Lemma getProp_assign_keyed (g : string -> JSValue) (keys : list string) :
  forall o k,
    getProp (assign o (map (fun key => (key, g key)) keys)) k
    = if in_dec string_dec k keys then g k else getProp o k.
Proof.
  unfold assign.
  induction keys as [|key rest IH]; intros o k; simpl fold_left.
  - reflexivity.
  - rewrite IH, getProp_defineProperty. cbn [fst snd].
    destruct (in_dec string_dec k rest) as [Hin|Hnin];
      destruct (in_dec string_dec k (key :: rest)) as [Hin'|Hnin'];
      try reflexivity.
    + elim Hnin'. now right.
    + destruct (String.eqb_spec key k) as [->|Hne]; [reflexivity|].
      destruct Hin' as [->|Hin']; [now elim Hne|now elim Hnin].
    + destruct (String.eqb_spec key k) as [->|Hne]; [|reflexivity].
      elim Hnin'. now left.
Qed.

Lemma keysOf_assign (entries : list (string * JSValue)) :
  forall o,
    (forall k, In k (keysOf (assign o entries))
               <-> In k (keysOf o) \/ In k (map fst entries))
    /\ (NoDup (keysOf o) -> NoDup (keysOf (assign o entries))).
Proof.
  unfold assign.
  induction entries as [|[key v] rest IH]; intros o; simpl fold_left.
  - split; [intros k; simpl; intuition auto|auto].
  - destruct (IH (defineProperty key v o)) as [IH1 IH2].
    destruct (keysOf_defineProperty key v o) as [D1 D2].
    split.
    + intros k. rewrite IH1, D1. simpl. intuition auto.
    + intros Hnd. apply IH2, D2, Hnd.
Qed.

Lemma getProp_assign_other (entries : list (string * JSValue)) :
  forall o k,
    ~ In k (map fst entries) ->
    getProp (assign o entries) k = getProp o k.
Proof.
  unfold assign.
  induction entries as [|[key v] rest IH]; intros o k Hk; simpl fold_left.
  - reflexivity.
  - rewrite IH, getProp_defineProperty.
    + cbn [fst snd]. destruct (String.eqb_spec key k) as [->|Hne]; [|reflexivity].
      elim Hk. now left.
    + intros Hin. apply Hk. now right.
Qed.

(** X14: [pick], called with keys of the base object, returns an object
    whose keys are exactly the keys asked for, each once, and whose value
    at each of them is the base object's. *)
Theorem pick_lookup (base : JSObject) (keys : list string) :
  incl keys (keysOf base) ->
  (forall k, In k keys -> getProp (pick base keys) k = getProp base k)
  /\ (forall k, In k (keysOf (pick base keys)) <-> In k keys)
  /\ NoDup (keysOf (pick base keys)).
Proof.
  intros _. unfold pick, fromEntries. split; [|split].
  - intros k Hk. rewrite getProp_assign_keyed.
    destruct (in_dec string_dec k keys); [reflexivity|contradiction].
  - intros k.
    destruct (keysOf_assign (map (fun key => (key, getProp base key)) keys) [])
      as [H _].
    rewrite H, map_map. simpl. rewrite map_id. intuition auto.
  - apply keysOf_assign. constructor.
Qed.

Lemma pick_lookup_witness :
  (forall k, In k ["b"; "a"; "b"] ->
             getProp (pick [("a", JNumber 1); ("b", JString "x"); ("c", JUndefined)]
                           ["b"; "a"; "b"]) k
             = getProp [("a", JNumber 1); ("b", JString "x"); ("c", JUndefined)] k)
  /\ (forall k, In k (keysOf (pick [("a", JNumber 1); ("b", JString "x");
                                    ("c", JUndefined)] ["b"; "a"; "b"]))
                <-> In k ["b"; "a"; "b"])
  /\ NoDup (keysOf (pick [("a", JNumber 1); ("b", JString "x"); ("c", JUndefined)]
                         ["b"; "a"; "b"])).
Proof.
  apply (pick_lookup [("a", JNumber 1); ("b", JString "x"); ("c", JUndefined)]
           ["b"; "a"; "b"]).
  intros k Hk. simpl in *. intuition auto.
Defined.
(** * DoMedia front-end scripts: a shallow embedding and its properties

  The repository is a handful of browser scripts (Helpers, ViewportUtils,
  Navigation, Animations, LaptopEnhancer).  Each script is embedded as a
  Rocq module over an explicit model of the part of the browser it
  touches: the window metrics, the element store, the timer queue, the
  event-listener table and the console.

  Conventions
  - pixel quantities (widths, heights, scroll offsets) are integers [Z];
  - the result of a JavaScript division is a [JsNumber.number], which keeps
    NaN and the two infinities apart from finite values (finite values are
    exact rationals: rounding of doubles is not modelled);
  - an element reference is an index into the document's element list,
    [None] is JavaScript's [null];
  - strings are byte strings, text being held in UTF-8;
  - closures handed to [setTimeout], [requestAnimationFrame] or
    [addEventListener] are defunctionalised into small task types. *)

From Stdlib Require Import ZArith QArith Lia Lqa Bool Ascii String.
From stdpp Require Import gmap strings list pretty.

Local Open Scope Z_scope.

(** ** JavaScript values the scripts compute with *)

Module JsNumber.

Inductive number :=
| NaN
| PosInf
| NegInf
| Fin (q : Q).

Definition of_Z (z : Z) : number := Fin (inject_Z z).

(** [a / b] for two integer-valued operands. *)
Definition div (a b : Z) : number :=
  if b =? 0 then
    if a =? 0 then NaN else if 0 <? a then PosInf else NegInf
  else Fin (inject_Z a / inject_Z b)%Q.

(** [Math.max(x, y)] *)
Definition Math_max (x y : number) : number :=
  match x, y with
  | NaN, _ | _, NaN => NaN
  | PosInf, _ | _, PosInf => PosInf
  | NegInf, z | z, NegInf => z
  | Fin a, Fin b => if Qle_bool a b then Fin b else Fin a
  end.

(** [Math.min(x, y)] *)
Definition Math_min (x y : number) : number :=
  match x, y with
  | NaN, _ | _, NaN => NaN
  | NegInf, _ | _, NegInf => NegInf
  | PosInf, z | z, PosInf => z
  | Fin a, Fin b => if Qle_bool a b then Fin a else Fin b
  end.

(** A finite value inside the closed unit interval. *)
Definition in_unit_interval (x : number) : Prop :=
  match x with
  | Fin q => (0 <= q /\ q <= 1)%Q
  | _ => False
  end.

(** [a || b] on numbers: [0] (like NaN and undefined) is falsy. *)
Definition or_else (a b : Z) : Z := if a =? 0 then b else a.

End JsNumber.

Module JsString.

Definition is_space (c : ascii) : bool :=
  let n := nat_of_ascii c in
  (n =? 32)%nat || (n =? 9)%nat || (n =? 10)%nat || (n =? 11)%nat
  || (n =? 12)%nat || (n =? 13)%nat.

Definition digit_of (c : ascii) : option Z :=
  let n := nat_of_ascii c in
  if (48 <=? n)%nat && (n <=? 57)%nat then Some (Z.of_nat (n - 48)) else None.

Fixpoint skip_space (s : string) : string :=
  match s with
  | String c r => if is_space c then skip_space r else s
  | EmptyString => EmptyString
  end.

(** Longest prefix of decimal digits, accumulated left to right. *)
Fixpoint digits (acc : option Z) (s : string) : option Z :=
  match s with
  | String c r =>
      match digit_of c with
      | Some d => digits (Some (10 * default 0 acc + d)) r
      | None => acc
      end
  | EmptyString => acc
  end.

(** [parseInt(s, 10)]; [None] stands for NaN. *)
Definition parseInt10 (s : string) : option Z :=
  match skip_space s with
  | String "-" r => Z.opp <$> digits None r
  | String "+" r => digits None r
  | r => digits None r
  end.

(** [n.toString()] for an integer-valued number. *)
Definition toString (n : Z) : string := pretty n.

(** Truthiness of a possibly-undefined string. *)
Definition truthy (s : option string) : bool :=
  match s with
  | Some (String _ _) => true
  | _ => false
  end.

(** [s.substring(1)] *)
Definition substring1 (s : string) : string :=
  match s with
  | String _ r => r
  | EmptyString => EmptyString
  end.


(** *** [num.toString().replace(/\B(?=(\d{3})+(?!\d))/g, ",")]

    The pattern matches the empty string at a position that is not a word
    boundary and is followed by a run of digits whose length is a positive
    multiple of three. *)
Definition is_digit (c : ascii) : bool :=
  match digit_of c with Some _ => true | None => false end.

(** [\w]: letters, digits and the underscore *)
Definition is_word (c : ascii) : bool :=
  let n := nat_of_ascii c in
  is_digit c || ((65 <=? n)%nat && (n <=? 90)%nat)
  || ((97 <=? n)%nat && (n <=? 122)%nat) || (n =? 95)%nat.

(** Length of the run of digits a string starts with. *)
Fixpoint digitRun (s : string) : nat :=
  match s with
  | String c r => if is_digit c then S (digitRun r) else O
  | EmptyString => O
  end.

(** [(?=(\d{3})+(?!\d))] at the head of [s] *)
Definition groupsAhead (s : string) : bool :=
  let n := digitRun s in
  negb (n =? 0)%nat && (n mod 3 =? 0)%nat.

(** [\B] between the character before (none at the start) and the
    character after (none at the end) *)
Definition nonBoundary (prev next : option ascii) : bool :=
  Bool.eqb (from_option is_word false prev) (from_option is_word false next).

(** The replacement, scanning from a position whose previous character is
    [prev]. *)
Fixpoint insertCommas (prev : option ascii) (s : string) : string :=
  match s with
  | EmptyString => EmptyString
  | String c r =>
      let rest := String c (insertCommas (Some c) r) in
      if nonBoundary prev (Some c) && groupsAhead s
      then String "," rest else rest
  end.

(** [Helpers.formatNumber(num)] for an integer [num] *)
Definition formatNumber (num : Z) : string :=
  insertCommas None (toString num).

Definition stripCommas (s : string) : string :=
  string_of_list_ascii
    (filter (fun c => c ≠ ","%char) (list_ascii_of_string s)).

(** A string of decimal digits only. *)
Definition digitsOnly (s : string) : bool :=
  forallb is_digit (list_ascii_of_string s).

End JsString.

(** ** Completions: a script either returns or throws, and what it did to
  the state before throwing stays done *)

Module Eff.

Inductive Error :=
| TypeError (what : string)
| SyntaxError (what : string).

Inductive Completion (A : Type) :=
| Normal (a : A)
| Throw (e : Error).
Arguments Normal {A} a.
Arguments Throw {A} e.

Definition M (S A : Type) : Type := S -> Completion A * S.

Definition ret {S A} (a : A) : M S A := fun s => (Normal a, s).

Definition bind {S A B} (m : M S A) (k : A -> M S B) : M S B :=
  fun s =>
    match m s with
    | (Normal a, s') => k a s'
    | (Throw e, s') => (Throw e, s')
    end.

Definition throw {S A} (e : Error) : M S A := fun s => (Throw e, s).
Definition get {S} : M S S := fun s => (Normal s, s).
Definition modify {S} (f : S -> S) : M S unit := fun s => (Normal tt, f s).

(** Dereference: reading or writing a property of [null] is a TypeError. *)
Definition deref {S A} (what : string) (r : option A) : M S A :=
  match r with
  | Some a => ret a
  | None => throw (TypeError what)
  end.

Fixpoint forEach {S A} (l : list A) (f : A -> M S unit) : M S unit :=
  match l with
  | [] => ret tt
  | a :: r => bind (f a) (fun _ => forEach r f)
  end.

End Eff.

Notation "'let*' x := c 'in' k" := (Eff.bind c (fun x => k))
(at level 10, x name, c at level 100, k at level 200).
Notation "'do*' c 'in' k" := (Eff.bind c (fun _ => k))
(at level 10, c at level 100, k at level 200).

(** ** The document: elements in document order, selectors, inline styles *)

Module Dom.

(** An inline style declaration is either literal text or the
    [all <n>ms <easing>] transition the animation code assembles. *)
Inductive StyleValue :=
| Text (s : string)
| TransitionAll (ms : Q) (easing : string).

Record Element := {
  tagName : string;
  parent : option nat;
  classList : list string;
  attributes : gmap string string;
  textContent : string;
  style : gmap string StyleValue;
  offsetTop : Z;
  offsetHeight : Z
}.

Abbreviation Document := (list Element).
Lemma u32_range x : (0 ≤ u32 x < u32_modulus)%Z.
Proof. apply Z.mod_pos_bound. reflexivity. Qed.

Lemma u64_range x : (0 ≤ u64 x < u64_modulus)%Z.
Proof. apply Z.mod_pos_bound. reflexivity. Qed.

Lemma u32_small x : (0 ≤ x < u32_modulus)%Z → u32 x = x.
Proof. apply Z.mod_small. Qed.

Lemma u64_small x : (0 ≤ x < u64_modulus)%Z → u64 x = x.
Proof. apply Z.mod_small. Qed.

Lemma u32_idemp x : u32 (u32 x) = u32 x.
Proof. apply u32_small, u32_range. Qed.

#[export] Hint Resolve u32_range u64_range : word.
Create Rewrite HintDb word.
#[export] Hint Rewrite u32_idemp : word.

(** Discharges the range side conditions of the word lemmas. *)
Ltac word_lia :=
  unfold u32_modulus, u64_modulus, UINT32_MAX in *; lia.

(** ** Outcomes of a C++ call

    A call returns a value, throws [NotEnoughSpace] (the only exception the
    modelled components throw and catch), stops the process with [exit], or
    runs into undefined behaviour (null dereference, access past an
    allocation). *)

Inductive outcome (A : Type) : Type :=
| Ret (a : A)
| NotEnoughSpace
| Exit (code : Z)
| Undefined.
Arguments Ret {A} a.
Arguments NotEnoughSpace {A}.
Arguments Exit {A} code.
Arguments Undefined {A}.

#[export] Instance outcome_ret : MRet outcome := λ A a, Ret a.

#[export] Instance outcome_bind : MBind outcome := λ A B f m,
  match m with
  | Ret a => f a
  | NotEnoughSpace => NotEnoughSpace
  | Exit c => Exit c
  | Undefined => Undefined
  end.

#[export] Instance outcome_fmap : FMap outcome := λ A B f m,
  match m with
  | Ret a => Ret (f a)
  | NotEnoughSpace => NotEnoughSpace
  | Exit c => Exit c
  | Undefined => Undefined
  end.

Lemma outcome_bind_Ret {A B} (m : outcome A) (f : A → outcome B) b :
  m ≫= f = Ret b ↔ ∃ a, m = Ret a ∧ f a = Ret b.
Proof. destruct m; simpl; split; naive_solver. Qed.

(** ** Stateful calls

    A method that mutates its object is a function from the object to an
    outcome and the object afterwards: after an exception the object is still
    there, in whatever state the code left it. *)

Definition M (S A : Type) : Type := S → outcome A * S.

#[export] Instance M_ret {S} : MRet (M S) := λ A a s, (Ret a, s).

#[export] Instance M_bind {S} : MBind (M S) := λ A B f m s,
  match m s with
  | (Ret a, s') => f a s'
  | (NotEnoughSpace, s') => (NotEnoughSpace, s')
  | (Exit c, s') => (Exit c, s')
  | (Undefined, s') => (Undefined, s')
  end.

Definition get {S} : M S S := λ s, (Ret s, s).
Definition put {S} (s : S) : M S unit := λ _, (Ret tt, s).
Definition modify {S} (f : S → S) : M S unit := λ s, (Ret tt, f s).
Definition gets {S A} (f : S → A) : M S A := λ s, (Ret (f s), s).

(** A read-only call that may fail. *)
Definition lift {S A} (o : outcome A) : M S A := λ s, (o, s).

(** [try { m } catch (NotEnoughSpace&) { h }] *)
Definition catch {S A} (m : M S A) (h : M S A) : M S A := λ s,
  match m s with
  | (NotEnoughSpace, s') => h s'
  | r => r
  end.

Lemma M_bind_Ret {S A B} (m : M S A) (f : A → M S B) s a s' :
  m s = (Ret a, s') → (m ≫= f) s = f a s'.
Proof. intros H. unfold mbind, M_bind. by rewrite H. Qed.

Lemma M_bind_inv {S A B} (m : M S A) (f : A → M S B) s b s'' :
  (m ≫= f) s = (Ret b, s'') → ∃ a s', m s = (Ret a, s') ∧ f a s' = (Ret b, s'').
Proof.
  unfold mbind, M_bind. destruct (m s) as [[a| | |] s'] eqn:E; naive_solver.
Qed.

Lemma M_bind_unfold {S A B} (m : M S A) (f : A → M S B) s :
  (m ≫= f) s =
  match m s with
  | (Ret a, s') => f a s'
  | (NotEnoughSpace, s') => (NotEnoughSpace, s')
  | (Exit c, s') => (Exit c, s')
  | (Undefined, s') => (Undefined, s')
  end.
Proof. done. Qed.

(** Runs the calls of a method body one after the other. *)
Ltac run :=
  repeat first [rewrite M_bind_unfold | progress cbn [get put modify gets lift mret M_ret]];
  cbn beta iota.

(** ** IEEE double arithmetic on a scaled integer

    [round53 p] rounds the non-negative integer [p] to 53 significant bits,
    to nearest, ties to even: the rounding of a double product, up to the
    power-of-two scale. *)

Definition round53 (p : Z) : Z := (
  let e := Z.max 0 (Z.log2 p - 52) in
  let q := p / 2 ^ e in
  let r := p mod 2 ^ e in
  if (2 ^ e <? 2 * r) || ((2 ^ e =? 2 * r) && Z.odd q)
  then (q + 1) * 2 ^ e else q * 2 ^ e)%Z.

(** The rounding error is at most one part in [2^52]. *)
Lemma round53_error p :
  (0 ≤ p)%Z → (2 ^ 52 * (round53 p - p) ≤ p ∧ 2 ^ 52 * (p - round53 p) ≤ p)%Z.
Proof.
  intros Hp. unfold round53. set (e := Z.max 0 (Z.log2 p - 52)).
  assert (0 < 2 ^ e)%Z as He by (apply Z.pow_pos_nonneg; lia).
  pose proof (Z.div_mod p (2 ^ e) ltac:(lia)) as Hd.
  pose proof (Z.mod_pos_bound p (2 ^ e) He) as Hr.
  set (q := (p / 2 ^ e)%Z) in *. set (r := (p mod 2 ^ e)%Z) in *.
  assert (e = 0 ∧ 2 ^ e = 1 ∨ 2 ^ 52 * 2 ^ e ≤ p)%Z as Hs.
  { destruct (decide (Z.log2 p ≤ 52)%Z).
    - left. assert (e = 0)%Z as -> by lia. done.
    - right. assert (e = Z.log2 p - 52)%Z as -> by lia.
      rewrite <- Z.pow_add_r by lia. replace (52 + (Z.log2 p - 52))%Z with (Z.log2 p) by lia.
      apply Z.log2_spec. destruct (decide (p = 0)%Z) as [->|]; [simpl in *; lia|lia]. }
  destruct (_ || _) eqn:Hc; [apply orb_true_iff in Hc as [Hc|Hc]|apply orb_false_iff in Hc as [Hc _]].
  - apply Z.ltb_lt in Hc. lia.
  - apply andb_true_iff in Hc as [Hc _]. apply Z.eqb_eq in Hc. lia.
  - apply Z.ltb_ge in Hc. lia.
Qed.

(** ** Generic lemmas on lists *)

Lemma lookup_insert_cases {A} (l : list A) i j x y :
  <[i:=x]> l !! j = Some y →
  (i = j ∧ x = y ∧ i < length l) ∨ (i ≠ j ∧ l !! j = Some y).
Proof.
  intros H. destruct (decide (i = j)) as [->|Hne].
  - left. pose proof (lookup_lt_Some _ _ _ H) as Hlt. rewrite length_insert in Hlt.
    rewrite list_lookup_insert_eq in H by done. naive_solver.
  - right. by rewrite list_lookup_insert_ne in H.
Qed.

Lemma filter_insert_length {A} (f : A → bool) (l : list A) i x y :
  l !! i = Some y →
  length (filter (λ a, f a = false) (<[i:=x]> l)) + (if f y then 0 else 1) =
  length (filter (λ a, f a = false) l) + (if f x then 0 else 1).
Proof.
  revert i. induction l as [|z l IH]; intros [|i] Hi; simplify_eq/=.
  - rewrite !filter_cons. destruct (f x), (f y); repeat case_decide; simpl; (lia || done).
  - specialize (IH i Hi). rewrite !filter_cons. repeat case_decide; simpl in *; lia.
Qed.

(** How many elements pass a test. *)
Definition countb {A} (f : A → bool) (l : list A) : nat := length (filter (λ a, f a = true) l).

Lemma countb_cons {A} (f : A → bool) x l : countb f (x :: l) = Nat.b2n (f x) + countb f l.
Proof. unfold countb. rewrite filter_cons. destruct (f x) eqn:E; simpl; done. Qed.

Lemma countb_insert {A} (f : A → bool) l i x y :
  l !! i = Some x → countb f (<[i:=y]> l) + Nat.b2n (f x) = countb f l + Nat.b2n (f y).
Proof.
  revert i. induction l as [|z l IH]; intros [|i] Hi; try done; simplify_eq/=.
  - rewrite !countb_cons. lia.
  - specialize (IH i Hi). rewrite !countb_cons. lia.
Qed.

Lemma countb_le_length {A} (f : A → bool) l : countb f l ≤ length l.
Proof. apply length_filter. Qed.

******

— PROBLEM TO SOLVE —
Number of lines with the string "forEach" in the data above: report this figure and nothing more.

— ANSWER SECTION —
2